Резкие струи холодного воздуха с шипением врывались в дыры. Не успел я перезарядить камеру, как получил сигнал от пилота. Наступал самый важный момент нашей операции — момент, ради которого я полетел в этот сумасшедший рейс. Его нельзя прозевать. Он длится всего несколько коротких секунд. Сейчас бомбы пойдут на цель.
Нажал на спусковой рычажок автомата. Нажал так сильно, что даже согнул его. Я не слышал, как работала камера, я вообще ничего не слышал.
На земле появились яркие всполохи пламени и поползли вверх черные грибы взрывов. Я так обрадовался, что начал дико кричать. Что кричал, не помню, и сейчас не могу себе представить, что можно в таких случаях кричать.
Оторвав камеру от мокрых глаз, я успел еще раз завести пружину. Камера работала — пружина завелась.
Машина стала легче. Мы развернулись и, меняя высоту, легли на обратный курс. Навстречу из моря поднималось оранжевое солнце.
Наконец вышли из зоны зенитного огня. Теперь нужно ждать нападения истребителей. Так мне говорил командир эскадрильи. Я схватился за ручки пулемета и стал следить за небом. Далеко слева по борту показались быстро плывущие в нашу сторону темные черточки. Мгновенно они выросли и превратились во вражеских истребителей.

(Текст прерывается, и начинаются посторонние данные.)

(* ===== verification/DTLStreamFacts.v ===== *)
(** * The distributed transaction log: messages are read back as they were written

    The contract of a stream ([reader]): from a stream that is at [b ++ rest], reading
    as many bytes as [b] has gives [b].  Sockets keep it within a frame; what is shown
    of the messages holds for every stream that keeps it. *)

From S2P Require Import Prelude Addressing DTLStream.

Module StreamFacts.
Import IOBaseStream FailOverCacheStreamers ClusterLocation (ClusterLocation, mkCL) SCO (SCO, mkSCO).

Class reader {S} (read : nat -> M S (list Z)) (pos : list Z -> S -> Prop) : Prop :=
  read_runs b rest s : pos (b ++ rest) s -> runs (read (length b)) s (fun x s' => x = b /\ pos rest s').

(** An entry as the volume makes it. *)
Record entry_ok (c : Z) (e : FailOverCacheEntry) : Prop := mkEntryOk {
  eo_cli : ClusterLocation.wf (cli_ e);
  eo_lba : fits 64 (lba_ e);
  eo_size : Z.of_nat (length (buffer_ e)) = c }.

Definition size_ok (c : Z) : Prop := 0 < c <= STREAM_MAX_BYTEARRAY_SIZE.

Section Reader.
Context {S : Type} {read : nat -> M S (list Z)} {pos : list Z -> S -> Prop} {Hread : reader read pos}.

Lemma get_uint_runs n z rest s : fits (8 * Z.of_nat n) z -> pos (le_store n z ++ rest) s ->
  runs (get_uint read n) s (fun x s' => x = z /\ pos rest s').
Proof.
  intros Hz Hp. unfold get_uint. apply runs_bind. pose proof (read_runs _ _ _ Hp) as Hr. rewrite length_le_store in Hr.
  eapply runs_mono; [exact Hr|]. intros x s' [-> Hp']. apply runs_ret. by rewrite le_load_store.
Qed.

Lemma get_long_runs z rest s : 0 <= z < 2 ^ 63 -> pos (put_long z ++ rest) s -> runs (get_long read) s (fun x s' => x = z /\ pos rest s').
Proof.
  intros Hz Hp. unfold get_long. apply runs_bind. eapply runs_mono; [apply (get_uint_runs 8 z rest); [unfold fits; lia|done]|].
  intros x s' [-> Hp']. apply runs_ret. unfold signed. by rewrite (proj2 (Z.ltb_lt _ _)) by lia.
Qed.

Lemma get_SCO_runs (o : SCO) rest s : SCO.wf o -> pos (SCO.to_bytes o ++ rest) s -> runs (get_SCO read) s (fun x s' => x = o /\ pos rest s').
Proof.
  intros (Hv & Hn & Hc) Hp. unfold SCO.to_bytes in Hp. rewrite <- !app_assoc in Hp. unfold get_SCO.
  apply runs_bind. eapply runs_mono; [by eapply (get_uint_runs 1 _ _ _ Hv)|]. intros v s1 [-> H1].
  apply runs_bind. eapply runs_mono; [by eapply (get_uint_runs 4 _ _ _ Hn)|]. intros n s2 [-> H2].
  apply runs_bind. eapply runs_mono; [by eapply (get_uint_runs 1 _ _ _ Hc)|]. intros c s3 [-> H3].
  apply runs_ret. split; [by destruct o|done].
Qed.

Lemma get_ClusterLocation_runs l rest s : ClusterLocation.wf l -> pos (ClusterLocation.to_bytes l ++ rest) s ->
  runs (get_ClusterLocation read) s (fun x s' => x = l /\ pos rest s').
Proof.
  intros [Ho Hs] Hp. unfold ClusterLocation.to_bytes in Hp. rewrite <- !app_assoc in Hp. unfold get_ClusterLocation.
  apply runs_bind. eapply runs_mono; [by eapply (get_uint_runs 2 _ _ _ Ho)|]. intros o s1 [-> H1].
  apply runs_bind. eapply runs_mono; [by eapply get_SCO_runs|]. intros x s2 [-> H2]. apply runs_ret. split; [by destruct l|done].
Qed.

Lemma get_string_runs b rest s : Z.of_nat (length b) < STREAM_MAX_STRING_SIZE -> Forall (fun x => x <> 0) b -> pos (put_string b ++ rest) s ->
  runs (get_string read) s (fun x s' => x = b /\ pos rest s').
Proof.
  unfold STREAM_MAX_STRING_SIZE. intros Hl Hb Hp. unfold put_string in Hp. rewrite <- app_assoc in Hp. unfold get_string.
  apply runs_bind. eapply runs_mono; [eapply (get_long_runs (Z.of_nat (length b))); [lia|exact Hp]|]. intros l s1 [-> H1].
  rewrite (proj2 (Z.eqb_neq (Z.of_nat (length b)) (-1))) by lia. cbn [orb]. destruct (Z.eqb_spec (Z.of_nat (length b)) 0) as [E|Hne].
  { apply runs_ret. destruct b; [done|cbn in E; lia]. }
  rewrite (proj2 (Z.ltb_ge _ 0)) by lia. rewrite (proj2 (Z.ltb_ge STREAM_MAX_STRING_SIZE _)) by (unfold STREAM_MAX_STRING_SIZE; lia). cbn [orb].
  rewrite (proj2 (Z.eqb_neq _ STREAM_MAX_STRING_SIZE)) by (unfold STREAM_MAX_STRING_SIZE; lia). rewrite Nat2Z.id.
  apply runs_bind. eapply runs_mono; [by eapply read_runs|]. intros x s2 [-> H2]. apply runs_ret. split; [|done].
  clear -Hb. induction Hb as [|x l Hx Hl IH]; [done|]. cbn. rewrite (proj2 (Z.eqb_neq _ _) Hx). f_equal. exact IH.
Qed.

Lemma get_size_runs c count o rest s : size_ok c -> 0 <= count -> count * c < 2 ^ 63 -> (o = None \/ o = Some c) -> pos (put_long c ++ rest) s ->
  runs (get_size read count o) s (fun x s' => x = c /\ pos rest s').
Proof.
  unfold size_ok, STREAM_MAX_BYTEARRAY_SIZE. intros Hc Hn Hnc Ho Hp. unfold get_size, mcheck. apply runs_bind.
  eapply runs_mono; [apply (get_long_runs c _ _ ltac:(lia) Hp)|]. intros x s1 [-> H1].
  rewrite (proj2 (Z.eqb_neq c 0)) by lia. cbn [negb]. apply runs_bind, runs_ret. destruct Ho as [->| ->].
  - unfold wrap. rewrite (Z.mod_small c) by lia. rewrite (Z.mul_comm c count). rewrite (Z.mod_small (count * c)) by lia.
    rewrite (proj2 (Z.leb_gt (2 ^ 63) _)) by lia. rewrite Z.eqb_refl. cbn [negb]. by apply runs_ret.
  - unfold signed. rewrite (proj2 (Z.ltb_lt c _)) by lia. rewrite Z.eqb_refl. apply runs_bind, runs_ret. by apply runs_ret.
Qed.

Lemma get_buffer_runs c b rest s : size_ok c -> Z.of_nat (length b) = c -> pos (b ++ rest) s ->
  runs (readIntoByteArray read (u32 c)) s (fun x s' => x = b /\ pos rest s').
Proof.
  unfold size_ok, readIntoByteArray, STREAM_MAX_BYTEARRAY_SIZE. intros Hc Hb Hp. unfold wrap. rewrite Z.mod_small by lia.
  rewrite (proj2 (Z.ltb_ge _ c)) by lia. rewrite <- Hb, Nat2Z.id. by apply read_runs.
Qed.

Lemma get_entries_runs c count es o rest s : size_ok c -> 0 <= count -> count * c < 2 ^ 63 -> (o = None \/ o = Some c) -> Forall (entry_ok c) es ->
  pos (concat (put_entry <$> es) ++ rest) s -> runs (get_entries read (length es) count o) s (fun x s' => x = es /\ pos rest s').
Proof.
  intros Hc Hn Hnc Ho Hes. revert o Ho s. induction Hes as [|e es [E1 E2 E3] Hes IH]; intros o Ho s Hp; [by apply runs_ret|].
  cbn [length get_entries]. cbn [fmap list_fmap concat] in Hp. unfold put_entry at 1, put_bytearray in Hp. rewrite E3, <- !app_assoc in Hp.
  apply runs_bind. eapply runs_mono; [by eapply get_ClusterLocation_runs|]. intros x s1 [-> H1].
  apply runs_bind. eapply runs_mono; [by eapply (get_uint_runs 8)|]. intros x s2 [-> H2].
  apply runs_bind. eapply runs_mono; [by eapply (get_size_runs c count o)|]. intros x s3 [-> H3].
  apply runs_bind. eapply runs_mono; [by eapply (get_buffer_runs c (buffer_ e))|]. intros x s4 [-> H4].
  apply runs_bind. eapply runs_mono; [apply (IH (Some c)); [by right|done]|]. intros x s5 [-> H5]. apply runs_ret. split; [by destruct e|done].
Qed.

Lemma get_AddEntries_runs c es rest s : size_ok c -> Z.of_nat (length es) < 2 ^ 32 -> Forall (entry_ok c) es -> same_ends es = true ->
  pos (put_u64 (Z.of_nat (length es)) ++ concat (put_entry <$> es) ++ rest) s -> runs (get_AddEntries read) s (fun x s' => x = es /\ pos rest s').
Proof.
  intros Hc Hl Hes Hs Hp. unfold get_AddEntries. apply runs_bind. eapply runs_mono; [eapply (get_uint_runs 8); [|exact Hp]; unfold fits; lia|].
  intros x s1 [-> H1]. rewrite (proj2 (Z.leb_gt _ _)) by lia. rewrite Nat2Z.id. apply runs_bind.
  eapply runs_mono; [eapply (get_entries_runs c); [done| | |by left|done|exact H1]; [lia|]|].
  - unfold size_ok, STREAM_MAX_BYTEARRAY_SIZE in Hc. nia.
  - intros x s2 [-> H2]. unfold mcheck. rewrite Hs. apply runs_bind, runs_ret. by apply runs_ret.
Qed.

Lemma get_Register_runs ns c rest s : Z.of_nat (length ns) < STREAM_MAX_STRING_SIZE -> Forall (fun x => x <> 0) ns -> fits 32 c ->
  pos (put_string ns ++ put_u32 c ++ rest) s -> runs (get_Register read) s (fun x s' => x = (ns, c) /\ pos rest s').
Proof.
  intros H1 H2 H3 Hp. unfold get_Register. apply runs_bind. eapply runs_mono; [by eapply get_string_runs|]. intros x s1 [-> Hp1].
  apply runs_bind. eapply runs_mono; [by eapply (get_uint_runs 4)|]. intros x s2 [-> Hp2]. by apply runs_ret.
Qed.
End Reader.

(** *** Sockets *)
Import Socket.

(** [rest] is left of the frame, [w] comes behind it. *)
Definition framed (w rest : list Z) (s : Socket) : Prop :=
  rbuf_ s = rest /\ wire s = w /\ Z.of_nat (length rest) <= size_ s /\ (rest = [] -> size_ s = 0).

#[global] Instance socket_reader w : reader Socket.read (framed w).
Proof.
  intros b rest s (E1 & E2 & E3 & E4). unfold runs, Socket.read. cbv beta. rewrite length_app in E3. rewrite (proj2 (Z.leb_le _ _)) by lia.
  unfold buffer_read. rewrite E1, length_app, (proj2 (Nat.ltb_ge _ _)) by lia. rewrite take_app_length, drop_app_length.
  eexists _, _. split; [done|]. split; [done|]. split_and!; cbn [rbuf_ wire size_]; [done|done| |].
  - destruct rest; cbn [length Nat.eqb] in *; lia.
  - by intros ->.
Qed.

Definition idle (w : list Z) (s : Socket) : Prop := framed w [] s.

Lemma idle_fresh : idle [] fresh.
Proof. by split_and!. Qed.

Lemma idle_receive b w s : idle w s -> idle (w ++ b) (receive b s).
Proof. intros (E1 & E2 & E3 & E4). split_and!; cbn; [done|by rewrite E2|done|done]. Qed.

Lemma getCork_runs b w s : Z.of_nat (length b) < 2 ^ 31 -> idle (frame b ++ w) s -> runs getCork s (fun _ s' => framed w b s').
Proof.
  intros Hb (E1 & E2 & E3 & E4). specialize (E4 eq_refl). destruct s as [sz rb wi]. cbn [rbuf_ wire size_] in *. subst. unfold getCork, get_int, get_uint.
  unfold frame, put_u32. rewrite <- app_assoc.
  assert (Socket.read 4 (mkSocket 0 [] (le_store 4 (Z.of_nat (length b)) ++ b ++ w)) = (mkSocket 0 [] (b ++ w), Ok (le_store 4 (Z.of_nat (length b))))) as Hr.
  { unfold Socket.read. cbn [size_ wire]. rewrite (proj2 (Z.leb_gt _ _)) by lia. rewrite length_app, length_le_store, (proj2 (Nat.ltb_ge _ _)) by lia.
    rewrite take_app_length', drop_app_length' by (by rewrite length_le_store). done. }
  apply runs_bind, runs_bind, runs_bind. eexists _, _. split; [exact Hr|]. apply runs_ret, runs_ret. rewrite le_load_store by (unfold fits; lia).
  unfold signed. rewrite (proj2 (Z.ltb_lt _ (2 ^ (32 - 1)))) by lia. rewrite (proj2 (Z.ltb_ge _ 0)) by lia. rewrite Nat2Z.id.
  apply runs_bind. exists b, (mkSocket 0 [] w). split.
  - unfold Socket.read. cbn [size_ wire]. destruct (Z.leb_spec (Z.of_nat (length b)) 0) as [Hz|Hz].
    + destruct b; [done|cbn in Hz; lia].
    + rewrite length_app, (proj2 (Nat.ltb_ge _ _)) by lia. by rewrite take_app_length, drop_app_length.
  - apply runs_modify. split_and!; cbn; [done|done|done|by intros ->].
Qed.

(** A frame that was read to its end. *)
Lemma framed_idle w s : framed w [] s <-> idle w s.
Proof. done. Qed.
End StreamFacts.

Я видел, как у них по обе стороны винта мигали яркие вспышки. Поймал один из истребителей на мушку пулемета. Нажал гашетку, в горячке боя показалось, что очередь была очень короткой и внезапно кончились патроны. «Мессершмитты», словно коршуны, яростно налетели на нас.
Кабина заполнялась каким-то едким газом. Из пробоины в левом моторе выбивалась дрожащая сизая струйка масла, а за ней тянулся еле заметный тонкий голубой дымок. Он то исчезал, то вновь появлялся. Левый мотор стал работать с перебоями. Самолет терял высоту и скорость. Но «мессершмитты» исчезли. Мы висели в синем небе над сверкающим морем. Неужели все?
Я вспомнил о парашюте, но его на мне не оказалось. Он лежал в стороне с перепутанными лямками. Когда я его сбросил — не помню.
Мотор явно доживает свои последние минуты. Берег близко. Но после сильных толчков левый мотор заглох окончательно. Мы летим на одном моторе. Чувствуется, как ему тяжело. Неужели не дотянем? Как бы мне сейчас хотелось увидеть лица пилота, штурмана! Будь он проклят, мой персональный продырявленный аквариум!
Песчаная коса с отмелью совсем близко. Самолет резко теряет высоту. Я чувствую, что летчик должен сажать самолет где-то здесь. Дальше будет поздно.
Машина села на живот. Левое крыло коснулось воды — море было совершенно спокойным. Мы погрузились в густую тишину. Только в ушах еще шумели моторы.
Я не знаю, сколько времени мы сидели, не вылезая из кабин, но когда выбрались на песок, нам всем стало очень радостно — так, как бывает только по возвращении в жизнь, когда радует все — и тишина, и теплое ласковое море, и возможность дышать, двигаться.
Разбитая машина распласталась у самой воды. Стали считать пробоины. Их оказалось шестьдесят четыре.
Весна 1944 года. Части Советской Армии подошли к Севастополю.
Итальянское кладбище. Здесь мне знаком каждый пригорок, каждый кустик. Заржавевшие немецкие каски и буйное цветение ярко-красных маков.
Мы осторожно продвигаемся вперед вместе с разведчиками. Мой ассистент Костя Ряшенцев отстал. Когда он подполз, я увидел у него в руках несколько грязных ленточек с выгоревшими названиями кораблей.
— Черноморцы… Они остались здесь. — Костя не прятал слез. Он наклонился и поцеловал землю.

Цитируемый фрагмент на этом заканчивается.